To allow highly sensitive detection of the disseminating human colorectal cancer (CRC) cells colonizing tissues, we herein show a protocol for efficient transduction of green fluorescent protein (GFP) lentiviral particles into PDX-derived CRC organoid cells prior to their injection into recipient mice, with stereo-fluorescence microscopic observation.
Despite current advances in human colorectal cancer (CRC) treatment, few radical therapies are effective for the late stages of CRC. To overcome this clinical challenge, tumor xenograft mouse models using long-established human carcinoma cell lines and many transgenic mouse models with tumors have been developed as preclinical models. They partially mimic the features of human carcinomas, but often fail to recapitulate the key aspects of human malignancies including invasion and metastasis. Thus, alternative models that better represent the malignant progression in human CRC have long been awaited.
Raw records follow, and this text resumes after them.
(** * usbwhy: log classification, device/log correlation and heuristic analysis

    A shallow embedding of [usbwhy/log_parser.py], [usbwhy/device_enum.py]
    (the [USBDevice] record) and [usbwhy/analyzer.py], followed by the
    properties established about them.

    Text.  A Python [str] is modelled as a [string] whose characters are the
    code points 0..255; the character predicates below follow Python's
    Unicode tables on that range ([str.lower], [str.isspace], and the [re]
    classes [\d], [\w], [\s] of a [str] pattern).  Strings holding code
    points above U+00FF are outside the model.

    Objects.  [USBDevice] and [LogEntry] define neither [__eq__] nor
    [__hash__], so dictionaries, sets and [in] compare them by identity.
    Each record therefore carries an object identity ([oid]) and the
    containers of the analyzer are keyed by it. *)

From Stdlib Require Import Bool Arith Lia List Ascii String Permutation.
From Stdlib Require Import ZArith DecimalString.
Import ListNotations.

Open Scope string_scope.
Open Scope list_scope.
Open Scope nat_scope.

(* ------------------------------------------------------------------ *)
(** ** Characters *)

Definition in_range (lo hi : nat) (c : ascii) : bool :=
  (lo <=? nat_of_ascii c) && (nat_of_ascii c <=? hi).

(** [str.lower] on one code point below 256: A-Z, U+00C0-U+00D6 and
    U+00D8-U+00DE move up by 32, everything else is unchanged. *)
Definition lower_char (c : ascii) : ascii :=
  if in_range 65 90 c || in_range 192 214 c || in_range 216 222 c
  then ascii_of_nat (nat_of_ascii c + 32)
  else c.

(** [str.isspace] / [\s]: TAB..CR, FS..US, space, NEL and NBSP. *)
Definition is_space (c : ascii) : bool :=
  in_range 9 13 c || in_range 28 32 c
  || (nat_of_ascii c =? 133) || (nat_of_ascii c =? 160).

(** [\d]: the decimal digits. *)
Definition is_digit (c : ascii) : bool := in_range 48 57 c.

(** [\w]: alphanumeric code points and the underscore. *)
Definition is_word (c : ascii) : bool :=
  in_range 48 57 c || in_range 65 90 c || in_range 97 122 c
  || (nat_of_ascii c =? 95)
  || (nat_of_ascii c =? 170) || (nat_of_ascii c =? 178)
  || (nat_of_ascii c =? 179) || (nat_of_ascii c =? 181)
  || (nat_of_ascii c =? 185) || (nat_of_ascii c =? 186)
  || in_range 188 190 c
  || in_range 192 214 c || in_range 216 246 c || in_range 248 255 c.

Definition is_char (x : ascii) (c : ascii) : bool := Ascii.eqb c x.

(** A literal letter under [re.IGNORECASE]. *)
Definition is_char_ci (x : ascii) (c : ascii) : bool :=
  Ascii.eqb (lower_char c) (lower_char x).
(** * Connection lifecycle of the Gmail extension popup

    A shallow embedding of the popup script of the extension (the connect
    and logout click handlers with the retrying handshake, and what the
    popup does when it opens), with [verifyEmail] of the API module, and
    the properties of the connection lifecycle.

    The script is asynchronous JavaScript.  Its handlers are embedded as
    programs of a small free monad: a program is a tree of synchronous
    operations on the page and the extension storage, and of calls that
    suspend the handler until the platform or the network answers.  A
    sequential interpreter runs one handler against an oracle that answers
    the calls; a scheduler interleaves the pending handlers of the page.

    What the embedding leaves out.  The extension storage never fails: a
    [set], [get] or [remove] takes effect when it is issued and its promise
    settles; this covers the awaited write of the token, which in the
    script stands before the [try] of its callback, so that nothing is
    said here of a write that is rejected.  JSON bodies are objects whose
    fields are strings or booleans, and a token is a string.
    [chrome.identity.getAuthToken] and [chrome.tabs.create] always call
    their callback ([getAuthToken] with a token or with
    [chrome.runtime.lastError] set).  Of the page only the
    caption, the [disabled] flag and the [display] of the connect button
    and the [display] of the logout button are kept.  The unused global
    [currentToken] is dropped. *)

From stdpp Require Import gmap strings list fin_maps pretty.

(** ** Data *)

(** The JSON values the script reads and writes: booleans and strings. *)
Inductive value : Type :=
| VBool (b : bool)
| VStr (s : string).

(** A plain JavaScript object with string keys ([chrome.storage.local],
    a parsed JSON body, an object literal). *)
Abbreviation obj := (gmap string value).

(** [!x] is [negb (truthy x)]; a missing property reads as [undefined]. *)
Definition truthy (x : option value) : bool :=
  match x with
  | None => false
  | Some (VBool b) => b
  | Some (VStr s) => negb (String.eqb s "")
  end.

(** Template-literal conversion of a property value. *)
Definition to_string (x : option value) : string :=
  match x with
  | None => "undefined"
  | Some (VBool true) => "true"
  | Some (VBool false) => "false"
  | Some (VStr s) => s
  end.

(** [x || d] inside a template literal. *)
Definition or_default (x : option value) (d : string) : string :=
  if truthy x then to_string x else d.

(** An object literal: a property whose value is [undefined] is dropped
    when the object is serialised ([JSON.stringify], [chrome.storage]). *)
Fixpoint literal (fields : list (string * option value)) : obj :=
  match fields with
  | [] => ∅
  | (k, Some v) :: rest => <[k := v]> (literal rest)
  | (_, None) :: rest => literal rest
  end.

(** A thrown [Error]; only its message is observed. *)
Record error : Type := Error { message : string }.

Inductive http_method : Type := GET | POST.

Record request : Type := Request {
  url : string;
  method : http_method;
  headers : list (string * string);
  body : option obj
}.

(** What [response.json()] gives: a parse failure or an object. *)
Inductive json_body : Type :=
| JsonBad (why : string)
| JsonOk (o : obj).

Record response : Type := Response {
  ok : bool;
  payload : json_body
}.

(** [fetch] rejects (network failure) or resolves with a response. *)
Inductive fetch_result : Type :=
| NetworkError (why : string)
| Resolved (r : response).

(** [chrome.identity.getAuthToken]: the callback sees a token, or
    [chrome.runtime.lastError] is set. *)
Inductive auth_result : Type :=
| AuthToken (token : string)
| AuthLastError (why : string).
We herein show generation of patient-derived tumor xenografts (PDXs) by subcutaneous implantation of small CRC fragments surgically dissected from a patient. The colon PDXs develop and histopathologically resemble the CRC in the patient. However, few spontaneous micrometastases are detectable in conventional cross-sections of affected distant organs in the PDX model. To facilitate the detection of metastatic dissemination into distant organs, we extracted the tumor organoid cells from the colon PDXs in culture and infected them with GFP lentivirus prior to injection into highly immunodeficient NOD/Shi-scid IL2Rγnull (NOG) mice. Orthotopically injected PDX-derived CRC organoid cells consistently form primary tumors positive for GFP in recipient mice. Moreover, spontaneously developing micrometastatic colonies expressing GFP are notably detected in the lungs of these mice by fluorescence microscopy. Moreover, intrasplenic injection of CRC organoids frequently produces hepatic colonization. Taken together, these findings indicate GFP-labelled PDX-derived CRC organoid cells to be visually detectable during a multistep process termed the invasion-metastasis cascade. The described protocols include the establishment of PDXs of human CRC and 3D culture of the corresponding CRC organoid cells transduced by GFP lentiviral particles.
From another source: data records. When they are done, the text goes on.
(** [bool FaceLayout::operator<( const FaceLayout &rhs ) const] *)
Definition FaceLayout_lt (lhs rhs : FaceLayout) : bool :=
  lexicographical_compare Z.ltb (side_range_list lhs) (side_range_list rhs).

(** [bool CoeffVectorLessThan::operator()( const CoeffVector &a, const CoeffVector &b ) const] *)
Definition CoeffVectorLessThan (a b : CoeffVector) : bool :=
  lexicographical_compare Double.lt a b.

(** ** [class IGAData] *)

Record IGAData : Type := mkIGAData {
  mSrfType : list byte;
  mCoeffs : list double;
  mPoints : list Point3d;
  mPieces : list Piece2D;
  mEdges : list uint32_t;
  mIntervals : list double;
  mLayouts : list FaceLayout;
  mElems : list Elem
}.

(** [IGAData()]: the surface type is ["unknown"], every vector is empty. *)
Definition IGAData_default : IGAData :=
  mkIGAData (text "unknown") [] [] [] [] [] [] [].

(** [void IGAData::clear()] : [*this = IGAData();] *)
Definition clear (_ : IGAData) : IGAData := IGAData_default.

(** [vec[ i ]]: [None] stands for the out-of-range access, which the
    sources leave undefined. *)
Definition at_index {A} (vec : list A) (i : Z) : option A :=
  if i <? 0 then None else nth_error vec (Z.to_nat i).

Module Accessors.

(** [uint32_t IGAData::edgeBegin( uint32_t elem_index ) const] *)
Definition edgeBegin (g : IGAData) (elem_index : uint32_t) : option uint32_t :=
  if size (mElems g) <=? elem_index then Some INVALID_INDEX
  else if elem_index =? 0 then Some 0
  else option_map edge_end_index (at_index (mElems g) (elem_index - 1)).

(** [uint32_t IGAData::edgeCount() const] *)
Definition edgeCount (g : IGAData) : uint32_t := wrap32 (size (mEdges g)).

(** [uint32_t IGAData::edgeEnd( uint32_t elem_index ) const] *)
Definition edgeEnd (g : IGAData) (elem_index : uint32_t) : option uint32_t :=
  if size (mElems g) <=? elem_index then Some INVALID_INDEX
  else option_map edge_end_index (at_index (mElems g) elem_index).

(** [double IGAData::edgeInterval( uint32_t edge_index ) const] *)
Definition edgeInterval (g : IGAData) (edge_index : uint32_t) : option double :=
  match mIntervals g with
  | [] => Some Double.one
  | _ :: _ => at_index (mIntervals g) edge_index
  end.

(** [const FaceLayout &IGAData::layout( uint32_t layout_index ) const] *)
Definition layout (g : IGAData) (layout_index : uint32_t) : option FaceLayout :=
  if layout_index =? 0 then Some default_layout
  else at_index (mLayouts g) layout_index.

(** [uint32_t IGAData::elemEdgeCount( uint32_t elem_index ) const] *)
Definition elemEdgeCount (g : IGAData) (elem_index : uint32_t) : option uint32_t :=
  match at_index (mElems g) elem_index with
  | None => None
  | Some elem => option_map side_range_4 (layout g (layout_index elem))
  end.

(** [uint32_t IGAData::pieceCount() const] *)
Definition pieceCount (g : IGAData) : uint32_t := wrap32 (size (mPieces g)).

End Accessors.

Export Accessors.

(** ** The validator: [bool IGAData::isValid( std::ostream &err ) const]

    Every [return false] of the source is a [false] here, in the order of
    the source; the text sent to [err] is not modelled, so this is also
    [bool IGAData::isValid() const], which discards it. *)

Module Validator.

Definition point_finite (pt : Point3d) : bool :=
  Double.finite (pt_x pt) && Double.finite (pt_y pt)
  && Double.finite (pt_z pt) && Double.finite (pt_w pt).

(** Body of the loop over the layouts; [layouts] is the [std::set]. *)
Fixpoint layouts_loop (ilayout : nat) (rest : list FaceLayout) (layouts : list FaceLayout)
  : option (list FaceLayout) :=
  match rest with
  | [] => Some layouts
  | layout :: rest' =>
      if (ilayout =? 0)%nat
         && (FaceLayout_lt layout default_layout || FaceLayout_lt default_layout layout)
      then None
      else if (side_range_1 layout <=? side_range_0 layout)
              || (side_range_2 layout <=? side_range_1 layout)
              || (side_range_3 layout <=? side_range_2 layout)
              || (side_range_4 layout <=? side_range_3 layout)
      then None
      else layouts_loop (S ilayout) rest' (set_insert FaceLayout_lt layout layouts)
  end.

(** Body of the loop over the pieces: [true] when no check fails. *)
Definition piece_ok (g : IGAData) (piece : Piece2D) : bool :=
  if size (mPoints g) <=? pt_index piece then false
  else
    (* int s_order = piece.st_order & 0xFFFF; int t_order = piece.st_order >> 16; *)
    let s_order := Z.land (st_order piece) 0xFFFF in
    let t_order := Z.shiftr (st_order piece) 16 in
    if maybe_t_index piece =? INVALID_INDEX then
      (* size_t piece_size = s_order * t_order;  the product is an int *)
      let piece_size := wrap64 (wrap_int (s_order * t_order)) in
      if size (mCoeffs g) <? wrap64 (s_index piece + piece_size) then false else true
    else
      (* uint32_t + int is computed in 32 bits *)
      if size (mCoeffs g) <? wrap32 (s_index piece + s_order) then false
      else if size (mCoeffs g) <? wrap32 (maybe_t_index piece + t_order) then false
      else true.

Definition interval_ok (d : double) : bool :=
  negb (Double.lt d Double.zero || negb (Double.finite d)).

Definition edge_ok (g : IGAData) (e : uint32_t) : bool :=
  negb (negb (e =? INVALID_INDEX) && (size (mElems g) <=? e)).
Colorectal cancer (CRC) is the second leading cause of cancer deaths worldwide1. The insufficient response to conventional therapies of patients with advanced stage disease indicates the ineffectiveness of attempts to radically cure CRCs. To develop more effective therapeutic approaches, various preclinical mouse models of cancer that mimic the characteristics of CRCs have been established. Various CRC cell lines have been widely used to generate tumor xenografts due to their convenience and ease of manipulation. Long-term culture of cancer cell lines, however, often causes selection of unique cell populations that are quite proliferative under a particular culture condition, thereby resulting in unreliable outcomes and crucial limitations in preclinical drug development.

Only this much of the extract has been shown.